How many marathons have you run? Most runners keep track of this number. It usually comes up in conversation when you discuss your running with runners and non-runners alike. It's hard to keep a count of the various half-marathons, 10Ks and 5Ks I've run. The same holds true for sprint and Olympic distance triathlons. However, I do keep a count of the 70.3s and the one Ironman event I've done.
It was easy to keep track of the number of marathons I ran when I could rattle them off in order and could tick them off on my fingers. As the number got larger, however, it got harder to keep count. After awhile, I kept an Excel spreadsheet with times and dates of my marathons. While the time trend-line is no longer getting shorter, I've had some great travel experiences over the years. Today, that number stands at 28. My wife thinks I should count the run portion of my Ironman in my marathon count, but I feel that's cheating. It wasn't a marathon; it was the run portion of an Ironman.
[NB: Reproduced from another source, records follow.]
(** X20: the replacements are made one after the other, each on the text
    that the ones before it left, so a value is itself searched for the
    placeholders that are replaced after it.  For a page whose title is
    the text [{{BODY}}], a layout with [{{TITLE}}] between two texts gets
    the body of the page there (the two texts and the body have no left
    brace). *)
Theorem title_is_expanded_again (pre post : str) (meta : dict) (css body js : str) :
  dict_lookup meta (lit "title") = Some (lit "{{BODY}}") ->
  forallb (fun c => negb (char_eqb c LBRACE)) pre = true ->
  forallb (fun c => negb (char_eqb c LBRACE)) post = true ->
  forallb (fun c => negb (char_eqb c LBRACE)) body = true ->
  fill_layout (pre ++ lit "{{TITLE}}" ++ post) (meta, css, body, js)
  = pre ++ body ++ post.
Proof.
  intros Ht Hpre Hpost Hbody.
  apply no_lbrace_safe in Hpre, Hpost, Hbody.
  assert (forall n v, brace_free n = true -> n <> lit "BODY" ->
            replace (token n) v (flatten [Text pre; Token (lit "BODY"); Text post])
            = flatten [Text pre; Token (lit "BODY"); Text post]) as Keep.
  { intros n v Bn Hn. apply replace_pieces_none; trivial.
    - simpl. now rewrite Hpre, Hpost.
    - intros [H|[H|[H|[]]]]; try discriminate H. injection H as H. congruence. }
  assert (forall n v, brace_free n = true ->
            replace (token n) v (flatten [Text pre; Text body; Text post])
            = flatten [Text pre; Text body; Text post]) as Done.
  { intros n v Bn. apply replace_pieces_none; trivial.
    - simpl. now rewrite Hpre, Hbody, Hpost.
    - intros [H|[H|[H|[]]]]; discriminate H. }
  rewrite fill_layout_apply. unfold substitutions, dict_get. rewrite Ht.
  unfold apply_substitutions. cbn [fold_left fst snd app map nav_keys].
  change (lit "{{TITLE}}") with (piece_text (Token (lit "TITLE"))) at 1.
  rewrite <- flatten_three.
  rewrite replace_pieces by (try reflexivity; simpl; now rewrite Hpre, Hpost).
  change (flatten (map (expand [(lit "TITLE", lit "{{BODY}}")])
                       [Text pre; Token (lit "TITLE"); Text post]))
    with (flatten [Text pre; Token (lit "BODY"); Text post]).
  rewrite !Keep by (try reflexivity; intros H; vm_compute in H; discriminate H).
  rewrite replace_pieces by (try reflexivity; simpl; now rewrite Hpre, Hpost).
  change (flatten (map (expand [(lit "BODY", body)])
                       [Text pre; Token (lit "BODY"); Text post]))
    with (flatten [Text pre; Text body; Text post]).
  rewrite !Done by reflexivity.
  apply flatten_three.
Qed.
(** The call made by [/imageByMosaicCollection]. *)
Lemma handler_calls_own_operation_witness :
  Invoke (Call_firstImageInMosaicToMapId
            (PStr "LANDSAT/LC8_L1T_TOA") PNone (PStr "2015-01-01") PNone)
    ∈ trace (route (engine_const (Return mapid_example)) parse_30
               Route_imageByMosaicCollection (json_request (PDict mosaic_payload))) /\
  call_route (Call_firstImageInMosaicToMapId
                (PStr "LANDSAT/LC8_L1T_TOA") PNone (PStr "2015-01-01") PNone)
  = Route_imageByMosaicCollection.
Proof.
  assert (Hin : Invoke (Call_firstImageInMosaicToMapId
            (PStr "LANDSAT/LC8_L1T_TOA") PNone (PStr "2015-01-01") PNone)
    ∈ trace (route (engine_const (Return mapid_example)) parse_30
               Route_imageByMosaicCollection (json_request (PDict mosaic_payload))))
    by (vm_compute; left).
  split; [exact Hin|].
  exact (handler_calls_own_operation (engine_const (Return mapid_example)) parse_30
           Route_imageByMosaicCollection (json_request (PDict mosaic_payload)) _ Hin).
Defined.

(** [/timeSeriesIndex] on a request without a JSON body. *)
Lemma falsy_payload_noop_witness :
  Route_timeSeriesIndex <> Route_getStats /\
  truthy PNone = false /\
  run (route (engine_const (Return (PList []))) parse_30 Route_timeSeriesIndex
         (json_request PNone))
  = (Return {| body := empty_dict; status := 200 |}, []).
Proof.
  assert (Hne : Route_timeSeriesIndex <> Route_getStats) by discriminate.
  split; [exact Hne|]. split; [reflexivity|].
  exact (falsy_payload_noop (engine_const (Return (PList []))) parse_30
           Route_timeSeriesIndex PNone Hne eq_refl).
Defined.

(** [/image] on the array [[1]], and [/getStats] without a JSON body. *)
Lemma non_object_payload_raises_witness :
  (is_object (PList [PInt 1]) = false /\
   truthy (PList [PInt 1]) = true /\
   run (route (engine_const (Return mapid_example)) parse_30 Route_image
          (json_request (PList [PInt 1])))
   = (Raise AttributeError, [])) /\
  (is_object PNone = false /\
   run (route (engine_const (Return stats_example)) parse_30 Route_getStats
          (json_request PNone))
   = (Raise AttributeError, [])).
Proof.
  split.
  - split; [reflexivity|]. split; [reflexivity|].
    exact (non_object_payload_raises (engine_const (Return mapid_example)) parse_30
             Route_image (PList [PInt 1]) eq_refl (or_introl eq_refl)).
  - split; [reflexivity|].
    exact (non_object_payload_raises (engine_const (Return stats_example)) parse_30
             Route_getStats PNone eq_refl (or_intror eq_refl)).
Defined.

(** The image request with and without a field that is not read. *)
Lemma run_depends_on_fields_read_witness :
  Forall (fun key => image_payload_with_note !! key = image_payload !! key)
    (fields_read Route_image) /\
  run (route (engine_const (Return mapid_example)) parse_30 Route_image
         (json_request (PDict image_payload_with_note)))
  = run (route (engine_const (Return mapid_example)) parse_30 Route_image
           (json_request (PDict image_payload))).
Proof.
  assert (H : Forall (fun key => image_payload_with_note !! key = image_payload !! key)
                (fields_read Route_image))
    by (repeat constructor).
  split; [exact H|].
  exact (run_depends_on_fields_read (engine_const (Return mapid_example)) parse_30
           Route_image image_payload_with_note image_payload H).
Defined.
In any event, I don't count it and the number stands at 28.
Several years ago, I was diagnosed with deteriorating cartilage in the big toe of my left foot. As my doctor told me, I've got arthritis. It's probably genetically based , but exasperated by over-use by running. My doc gave me the additional good news that the arthritis would start to gravitate to other parts of my body. Sure enough, in the last few years the aches have spread to both feet and my knees. When I tore the medial meniscus of my right knee late last year, the writing was on the wall. Either I stop doing long endurance events, or I face a future of less functional leg and feet joints in my later years. Currently, I can still handle distance runs, but the Aleve after a long run is more necessary these days and sometimes less effective than in the past.
As I contemplate how many more marathons I want to risk, that total number looms large. As my son Alex points out, 26 would have been a cool number to have stopped at given the marathon is a 26 mile event. I've countered that if I'd done that, I would have missed running the Paris and London Marathons. Both of these I wouldn't have missed for both the travel adventure and the beauty of each of those courses. Thus, the number stands at 28.
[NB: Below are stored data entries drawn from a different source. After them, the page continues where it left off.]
(** * Access control of the CRM application shell

    A shallow embedding of [src/contexts/PermissionsContext.tsx]
    (the permissions provider, [usePermissions], [hasPageAccess],
    [fetchPermissions], [refreshPermissions]) and of the route guards of
    the application root ([ProtectedRoute], [AuthRoute], [AppRouter]).

    Conventions.
    - JavaScript strings are [string]; [null]/[undefined] is [None].
    - A function component is a function from the values of its hooks to
      what it returns; the calls it makes on the way (state setters,
      service calls, console output) are recorded, in program order, as a
      list of [Action]s.
    - An [async] function is split at its single [await]: the part that
      runs synchronously when it is called, and the part that runs when
      the awaited promise settles. *)

From Stdlib Require Import String Ascii List Bool Arith Lia.
Import ListNotations.
Local Open Scope string_scope.
Local Open Scope list_scope.

(* ================================================================= *)
(** ** Data model *)

(** [interface PagePermission]. *)
Record PagePermission := mkPagePermission {
  id : string;
  page_name : string;
  route : string;
  admin_access : bool;
  manager_access : bool;
  user_access : bool
}.

(** The identity handle handed out by [useAuth].  [user_ref] stands for the
    identity of the JavaScript object (what [Object.is] compares in a
    dependency array); [user_id] is its [id] field. *)
Record User := mkUser {
  user_ref : nat;
  user_id : string
}.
I have several friends that have run 30 plus marathons before they gave up the distance. That seems like a cool number to have reached. It seems to say that one has had a long and complete history of running the marathon distance. Sure, there are runners that do all 50 States; some who've run 100 marathons. That clearly will not be me. I know my marathon days are numbered, but I feel I should be able to knock off two more to get to that next plateau of 30.
With this in mind, I registered for the Philadelphia Marathon on November 20th, 2011. I've run the Philly Distance Classic, a half marathon in September, which I liked a lot. The course for the first half of the marathon is that same course. I've always had the Philly Marathon on my radar as it was always promoted as a good race at which one could achieve a Boston Qualifier. While I no longer concern myself with qualifying for Boston, I still would like to include Philly in my list of marathons I've run. As my wife, Salome grew up in Delaware, we will use it to tour both Philadelphia and her former neighborhoods in Delaware with our son Alex. If any of my marathon buddies would like to join in, let me know. Registration is still open. The more the merrier I always say.
After that, who knows. Perhaps I'll extend my Miami Half Marathon registration in January to the full marathon event. It would be my 4th Miami Marathon, which is one of my favorite local races. Either that, or I could be tempted by my other marathon buddies to run a foreign marathon in Europe or Asia. But after hitting number 30, I'll probably start to focus on half marathons, 10 milers or 10K races with national reputations. One thing is for sure: I'm coming to towards the end of the line for my marathon career.